Problem Set 4

Introduction

In this problem set, you will work with US Census and CDC COVID-19 data. The goal is not to produce a formal causal analysis, but rather to build a clean weekly state-level dataset and use graphics to investigate patterns in COVID-19 burden and vaccination uptake.

We will focus on the following questions:

How did COVID-19 case, hospitalization, and death rates evolve during 2020 and 2021?
Were there regional differences in COVID-19 burden and vaccination progress?
During large national waves, did states with higher vaccination or booster coverage tend to have lower hospitalization or death rates?

Objective

You will create a single weekly data frame for each jurisdiction in 2020 and 2021. Your final table should contain, at a minimum, the following variables:

date
state
state_name
region
region_name
population
cases
hosp
deaths
vax
booster

You will then use this table to create several figures.

Instructions

1. Obtain a Census API key

Go to https://api.census.gov/data/key_signup.html and request a Census API key.

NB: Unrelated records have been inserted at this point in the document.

(* ===== verification/EventRun.v ===== *)
(** * Iterations of the event loop

    The invariants of [EventSafe] carried through callbacks, through whole iterations and
    through qd_event_loop_run. *)

From S2P Require Import Prelude Common Links Event EventSafe.

(** ** All calls of the API *)

(** [d] and [r]: the deferred work that is being walked, as in [works_ok]. *)
Record ok (w : world) (d r : list Z) : Prop := {
  ok_srcs : exists l, srcs_ok w l;
  ok_sigs : exists l, sigs_ok w l;
  ok_works : exists l, works_ok w d r l;
  ok_wakeup : 0 <= wakeup w
}.

(** The calls that change or remove the source [s] at [p]. *)
Definition targets (p fd : Z) (o : op) : Prop :=
  match o with OMod q _ | ODel q | OEnable q | ODisable q => q = p | ODelFd f => f = fd | _ => False end.

Definition deletes_signal (o : op) : Prop := match o with ODelSignal _ => True | _ => False end.

(** What calls of the API keep, whatever they do. *)
Record keeps (w w' : world) (d : list Z) (ops : list op) : Prop := {
  kp_calls : calls w' = calls w;
  kp_works : forall p, p ∈ d -> works w' !! p = works w !! p;
  kp_sigs : (forall o, o ∈ ops -> ~ deletes_signal o) -> forall p h, sigs w !! p = Some h -> sigs w' !! p = Some h;
  kp_srcs : forall p s, srcs w !! p = Some s -> (forall o, o ∈ ops -> ~ targets p (s_fd s) o) -> exists s', srcs w' !! p = Some s' /\ same_source s s';
  kp_awake : 0 <= wakeup w -> awake w -> awake w';
  kp_state : state (loop w) <> QD_LOOP_RUNNING -> state (loop w') <> QD_LOOP_RUNNING;
  kp_stop : OStop ∈ ops -> state (loop w') <> QD_LOOP_RUNNING;
  kp_wakeup : 0 <= wakeup w -> 0 < wakeup w \/ OStop ∈ ops -> 0 < wakeup w';
  kp_config : max_events (loop w') = max_events (loop w) /\ default_timeout (loop w') = default_timeout (loop w)
}.

Lemma sigs_ok_same w w' l : sigs_ok w l -> sigs w' = sigs w -> signal_handlers (loop w') = signal_handlers (loop w) -> sigs_ok w' l.
Proof. intros [W1 W2 W3] E1 E2. split; rewrite ?E1, ?E2; done. Qed.

Lemma works_ok_same w w' d r l :
  works_ok w d r l -> works w' = works w -> pending_head (loop w') = pending_head (loop w) -> pending_tail (loop w') = pending_tail (loop w) ->
  omap work_call (calls w') = omap work_call (calls w) -> deferred w' = deferred w -> works_ok w' d r l.
Proof. intros [W1 W2 W3 W4 W5 W6] E1 E2 E3 E4 E5. split; rewrite ?E1, ?E2, ?E3, ?E4, ?E5; done. Qed.

Lemma awake_same w w' : pending_head (loop w') = pending_head (loop w) -> wakeup w' = wakeup w -> awake w -> awake w'.
Proof. unfold awake. by intros -> ->. Qed.

Section one_op.
Context (w : world) (d r : list Z) (o : op).
Hypothesis HO : ok w d r.
Hypothesis Hrd : forall p, p ∈ r -> p ∈ d.

Definition op_fine : Prop := exists c w', run_op o w = Ok (c, w') /\ ok w' d r /\ keeps w w' d [o].

(** The three groups of calls. *)
Lemma srcs_fine (P : Z -> Prop) c w' l' :
  run_op o w = Ok (c, w') -> srcs_ok w' l' -> srcs_step w w' P ->
  (forall p s, srcs w !! p = Some s -> P p -> targets p (s_fd s) o) -> o <> OStop -> op_fine.
Proof.
  intros E Hs [S1 S2 S3 S4 S5 S6 S7] Ht Hstop. exists c, w'. split; [done|]. destruct HO as [_ [lg Hg] [lk Hk] Hw].
  assert (signal_handlers (loop w') = signal_handlers (loop w) /\ pending_head (loop w') = pending_head (loop w) /\
    pending_tail (loop w') = pending_tail (loop w) /\ state (loop w') = state (loop w) /\ max_events (loop w') = max_events (loop w) /\
    default_timeout (loop w') = default_timeout (loop w)) as (E1 & E2 & E3 & E4 & E5 & E6) by (rewrite S6; done).
  split.
  - split; [eauto|exists lg; by eapply sigs_ok_same|exists lk; eapply works_ok_same; eauto; by rewrite S5|by rewrite S3].
  - split; try done.
    + intros p _. by rewrite S2.
    + intros _ p h. by rewrite S1.
    + intros p s Hp Hno. apply S7; [done|]. intros HP. eapply (Hno o); [by left|by eapply Ht].
    + intros _. by apply awake_same.
    + by rewrite E4.
    + intros H%list_elem_of_singleton. congruence.
    + rewrite S3. intros _ [H|H%list_elem_of_singleton]; [done|congruence].
Qed.

Lemma sigs_fine c w' l' :
  run_op o w = Ok (c, w') -> sigs_ok w' l' -> sigs_step w w' ->
  (~ deletes_signal o -> forall p h, sigs w !! p = Some h -> sigs w' !! p = Some h) -> o <> OStop -> op_fine.
Proof.
  intros E Hg [S1 S2 S3 S4 S5 S6 S7] Hd Hstop. exists c, w'. split; [done|]. destruct HO as [[ls Hs] _ [lk Hk] Hw].
  assert (sources (loop w') = sources (loop w) /\ num_sources (loop w') = num_sources (loop w) /\ pending_head (loop w') = pending_head (loop w) /\
    pending_tail (loop w') = pending_tail (loop w) /\ state (loop w') = state (loop w) /\ max_events (loop w') = max_events (loop w) /\
    default_timeout (loop w') = default_timeout (loop w)) as (E0 & E1 & E2 & E3 & E4 & E5 & E6) by (rewrite S7; done).
  split.
  - split; [exists ls; by eapply srcs_same|eauto|exists lk; eapply works_ok_same; eauto; by rewrite S6|by rewrite S4].
  - split; try done.
    + intros p _. by rewrite S3.
    + intros Hno. apply Hd, Hno. by left.
    + intros p s Hp _. rewrite S1. eauto with qd.
    + intros _. by apply awake_same.
    + by rewrite E4.
    + intros H%list_elem_of_singleton. congruence.
    + rewrite S4. intros _ [H|H%list_elem_of_singleton]; [done|congruence].
Qed.

Lemma works_fine c w' l' :
  run_op o w = Ok (c, w') -> works_ok w' d r l' -> works_step w w' d -> o <> OStop -> op_fine.
Proof.
  intros E Hk [S1 S2 S3 S4 S5 S6 S7] Hstop. exists c, w'. split; [done|]. destruct HO as [[ls Hs] [lg Hg] _ Hw]. destruct (S7 Hw) as (Hw' & Haw & Hpos).
  assert (sources (loop w') = sources (loop w) /\ num_sources (loop w') = num_sources (loop w) /\ signal_handlers (loop w') = signal_handlers (loop w) /\
    state (loop w') = state (loop w) /\ max_events (loop w') = max_events (loop w) /\
    default_timeout (loop w') = default_timeout (loop w)) as (E0 & E1 & E2 & E4 & E5 & E6) by (rewrite S5; done).
  split.
  - split; [exists ls; by eapply srcs_same|exists lg; by eapply sigs_ok_same|eauto|done].
  - split; try done.
    + intros _ p h. by rewrite S3.
    + intros p s Hp _. rewrite S1. eauto with qd.
    + by rewrite E4.
    + intros H%list_elem_of_singleton. congruence.
    + intros _ [H|H%list_elem_of_singleton]; [auto|congruence].
Qed.

(** Calls that change nothing the lists depend on. *)
Lemma loop_fine f c w' :
  run_op o w = Ok (c, w') -> w' = set_wakeup (wakeup w') (on_loop f w) -> (0 <= wakeup w -> 0 <= wakeup w' /\ (0 < wakeup w \/ o = OStop -> 0 < wakeup w')) ->
  (forall l, sources (f l) = sources l /\ num_sources (f l) = num_sources l /\ signal_handlers (f l) = signal_handlers l /\ pending_head (f l) = pending_head l /\
     pending_tail (f l) = pending_tail l /\ max_events (f l) = max_events l /\ default_timeout (f l) = default_timeout l) ->
  (forall l, state (f l) = (if decide (o = OStop) then QD_LOOP_STOPPING else state l)) -> op_fine.
Proof.
  intros E Ew Hwk Hf Hst. exists c, w'. split; [done|]. destruct HO as [[ls Hs] [lg Hg] [lk Hk] Hw]. rewrite Ew. destruct (Hf (loop w)) as (E1 & E2 & E3 & E4 & E5 & E6 & E7).
  split.
  - split; [exists ls; by eapply srcs_same|exists lg; by eapply sigs_ok_same|exists lk; by eapply works_ok_same|simpl; by apply Hwk].
  - split; simpl; try done.
    + intros p s Hp _. eauto with qd.
    + unfold awake. simpl. rewrite E4. intros _ Ha Hp. apply Hwk; [done|]. left. by apply Ha.
    + rewrite Hst. by case_decide.
    + intros <-%list_elem_of_singleton. rewrite Hst. by case_decide.
    + intros _ [H|H%list_elem_of_singleton]; apply Hwk; auto.
Qed.
End one_op.

Lemma run_op_ok w d r o : ok w d r -> (forall p, p ∈ r -> p ∈ d) -> op_ok w o = true -> op_fine w d r o.
Proof.
  intros HO Hrd Hop. pose proof HO as [[ls Hs] [lg Hg] [lk Hk] Hw]. destruct o; simpl in Hop.
  - apply andb_prop in Hop as [_ Ha].
    destruct (qd_event_add_ok w ls a ok0 fd events callback arg Hs ltac:(by destruct a)) as (c & w' & l' & E & Hs' & St). by eapply srcs_fine.
  - destruct (qd_event_mod_ok w ls p events Hs Hop) as (c & w' & E & Hs' & St). eapply srcs_fine; [done|done|done|done| |done]. by intros q s _ ->.
  - destruct (source_at _ _ _ Hs Hop) as [->|(H0 & s & Hp)].
    + eapply (srcs_fine w d r (ODel 0) HO (fun _ => False)); [done|done|apply srcs_step_refl|done|done].
    + destruct (qd_event_del_ok w ls p s Hs Hp) as (w' & l' & E & Hs' & _ & St). eapply srcs_fine; [done|done|done|done| |done]. by intros q x _ ->.
  - destruct (qd_event_enable_ok w ls p Hs Hop) as (c & w' & E & Hs' & St). eapply srcs_fine; [done|done|done|done| |done]. by intros q s _ ->.
  - destruct (qd_event_disable_ok w ls p Hs Hop) as (c & w' & E & Hs' & St). eapply srcs_fine; [done|done|done|done| |done]. by intros q s _ ->.
  - destruct (qd_event_del_fd_ok w ls fd Hs) as (c & w' & l' & E & Hs' & St). eapply srcs_fine; [done|done|done|done| |done].
    intros q s Hq (s' & Hs2 & Hf). simpl. congruence.
  - destruct (qd_event_add_signal_ok w lg a signo callback arg Hg ltac:(by destruct a)) as (c & w' & l' & E & Hg' & St & Hkeep). by eapply sigs_fine.
  - destruct (qd_event_del_signal_ok w lg signo Hg) as (c & w' & l' & E & Hg' & St). eapply sigs_fine; [done|done|done|done| |done]. intros H. by destruct H.
  - destruct (qd_event_defer_ok w d r lk a func arg Hk Hrd ltac:(by destruct a)) as (c & w' & l' & E & Hk' & St). by eapply works_fine.
  - eapply (loop_fine w d r OStop HO (set_state QD_LOOP_STOPPING)); try done. simpl. lia.
  - eapply (loop_fine w d r OWakeup HO (fun l => l)); try done. simpl. intros Hw'. split; [lia|]. intros [?|?]; [lia|done].
  - eapply (loop_fine w d r (OSetIdle callback arg) HO (fun l => set_callbacks (callback, arg) (pre_poll_callback l) (post_poll_callback l) l)); try done; simpl; naive_solver.
  - eapply (loop_fine w d r (OSetPrePoll callback arg) HO (fun l => set_callbacks (idle_callback l) (callback, arg) (post_poll_callback l) l)); try done; simpl; naive_solver.
  - eapply (loop_fine w d r (OSetPostPoll callback arg) HO (fun l => set_callbacks (idle_callback l) (pre_poll_callback l) (callback, arg) l)); try done; simpl; naive_solver.
Qed.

Do not hard-code your key directly into your homework file. Instead, create a file in your working directory called _census-key.R containing exactly one line of code:

census_key <- "YOUR_REAL_CENSUS_KEY"

Note that the API key must be enclosed inside the quotes. Your homework code should then load the key by sourcing that file.

2. Create a project structure

In your course Git repository, create a folder hw4 that includes the following directories:

data
code
figs

Inside code, include:

funcs.R
wrangle.R
analysis.qmd

Your final wrangling script should save the completed dataset as an RDS file in data, and your figures should be saved as PNG files in figs.

3. General guidance

The CDC datasets do not all use the same variable names, so inspect the column names carefully.
The CDC APIs can change over time, so part of the assignment is to verify the current schema before wrangling.
Include comments in your code so a grader can follow your logic.
In each code chunk, change #| eval: false to #| eval: true.
Remove NULL in each code chunk after you add your own code.

Part I: Download the data

For this part, put your code in code/wrangle.R unless otherwise specified.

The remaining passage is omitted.